Aim of the exercise = Which of the lines in the data below contain the string "form"? Copy each of them.

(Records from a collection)

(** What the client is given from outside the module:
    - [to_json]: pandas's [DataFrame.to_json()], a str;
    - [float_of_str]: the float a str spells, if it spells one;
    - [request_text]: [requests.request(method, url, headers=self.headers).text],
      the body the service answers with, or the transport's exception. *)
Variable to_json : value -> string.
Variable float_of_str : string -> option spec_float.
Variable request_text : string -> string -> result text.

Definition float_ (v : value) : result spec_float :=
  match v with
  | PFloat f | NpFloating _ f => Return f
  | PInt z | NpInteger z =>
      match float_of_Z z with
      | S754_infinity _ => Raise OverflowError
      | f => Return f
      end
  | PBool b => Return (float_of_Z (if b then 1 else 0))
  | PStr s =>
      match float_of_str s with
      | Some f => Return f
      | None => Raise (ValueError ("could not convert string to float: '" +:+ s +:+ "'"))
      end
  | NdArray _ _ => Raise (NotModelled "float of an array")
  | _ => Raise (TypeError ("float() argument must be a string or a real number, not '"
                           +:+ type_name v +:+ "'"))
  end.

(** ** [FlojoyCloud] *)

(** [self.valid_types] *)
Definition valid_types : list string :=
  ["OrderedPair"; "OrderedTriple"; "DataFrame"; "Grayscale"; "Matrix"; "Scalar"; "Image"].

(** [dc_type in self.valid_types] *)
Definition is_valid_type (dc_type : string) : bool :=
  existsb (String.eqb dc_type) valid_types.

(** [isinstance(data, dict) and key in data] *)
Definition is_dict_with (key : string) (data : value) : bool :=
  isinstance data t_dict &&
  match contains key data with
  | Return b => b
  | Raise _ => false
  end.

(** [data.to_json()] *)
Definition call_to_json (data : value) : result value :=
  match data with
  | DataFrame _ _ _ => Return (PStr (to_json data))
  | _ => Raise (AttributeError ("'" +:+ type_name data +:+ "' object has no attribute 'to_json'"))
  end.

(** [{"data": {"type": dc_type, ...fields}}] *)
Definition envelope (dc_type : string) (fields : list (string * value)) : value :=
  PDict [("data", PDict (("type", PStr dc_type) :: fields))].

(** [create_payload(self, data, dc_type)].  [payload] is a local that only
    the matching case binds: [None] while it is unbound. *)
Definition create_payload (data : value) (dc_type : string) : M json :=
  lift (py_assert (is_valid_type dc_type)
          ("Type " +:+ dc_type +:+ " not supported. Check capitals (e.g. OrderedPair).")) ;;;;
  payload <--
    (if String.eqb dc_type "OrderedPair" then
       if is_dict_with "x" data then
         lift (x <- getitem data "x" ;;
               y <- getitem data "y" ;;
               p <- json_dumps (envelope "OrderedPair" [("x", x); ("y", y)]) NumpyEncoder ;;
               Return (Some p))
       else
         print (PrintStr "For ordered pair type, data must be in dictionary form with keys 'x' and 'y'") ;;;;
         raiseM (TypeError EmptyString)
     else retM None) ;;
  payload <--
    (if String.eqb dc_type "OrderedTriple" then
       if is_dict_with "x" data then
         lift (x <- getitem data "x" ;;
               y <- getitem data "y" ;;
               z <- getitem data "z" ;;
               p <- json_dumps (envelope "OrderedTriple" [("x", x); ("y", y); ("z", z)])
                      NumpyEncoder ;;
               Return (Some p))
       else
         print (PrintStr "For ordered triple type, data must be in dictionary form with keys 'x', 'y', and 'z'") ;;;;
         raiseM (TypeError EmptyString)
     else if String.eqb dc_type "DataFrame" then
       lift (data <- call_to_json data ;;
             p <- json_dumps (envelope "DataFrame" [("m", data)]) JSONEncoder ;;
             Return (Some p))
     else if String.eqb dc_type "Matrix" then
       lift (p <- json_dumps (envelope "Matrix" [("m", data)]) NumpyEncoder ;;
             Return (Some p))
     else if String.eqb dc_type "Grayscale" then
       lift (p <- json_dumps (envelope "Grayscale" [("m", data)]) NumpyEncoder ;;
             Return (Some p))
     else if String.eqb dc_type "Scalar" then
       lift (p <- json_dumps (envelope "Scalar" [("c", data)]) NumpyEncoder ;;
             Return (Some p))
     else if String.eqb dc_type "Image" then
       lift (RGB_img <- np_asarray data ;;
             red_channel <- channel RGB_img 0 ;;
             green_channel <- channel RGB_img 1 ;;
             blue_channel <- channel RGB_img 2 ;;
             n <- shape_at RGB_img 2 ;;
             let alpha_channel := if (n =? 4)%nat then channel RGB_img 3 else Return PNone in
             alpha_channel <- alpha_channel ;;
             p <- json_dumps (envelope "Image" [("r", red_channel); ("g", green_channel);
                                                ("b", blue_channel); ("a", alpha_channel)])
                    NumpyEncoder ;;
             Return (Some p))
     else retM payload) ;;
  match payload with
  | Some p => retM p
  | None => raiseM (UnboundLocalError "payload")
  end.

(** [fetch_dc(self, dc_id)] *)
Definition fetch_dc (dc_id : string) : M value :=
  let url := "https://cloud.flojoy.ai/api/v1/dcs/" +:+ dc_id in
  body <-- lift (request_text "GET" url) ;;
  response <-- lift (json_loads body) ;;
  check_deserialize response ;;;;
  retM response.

Answer space =
         print (PrintStr "For ordered pair type, data must be in dictionary form with keys 'x' and 'y'") ;;;;
         print (PrintStr "For ordered triple type, data must be in dictionary form with keys 'x', 'y', and 'z'") ;;;;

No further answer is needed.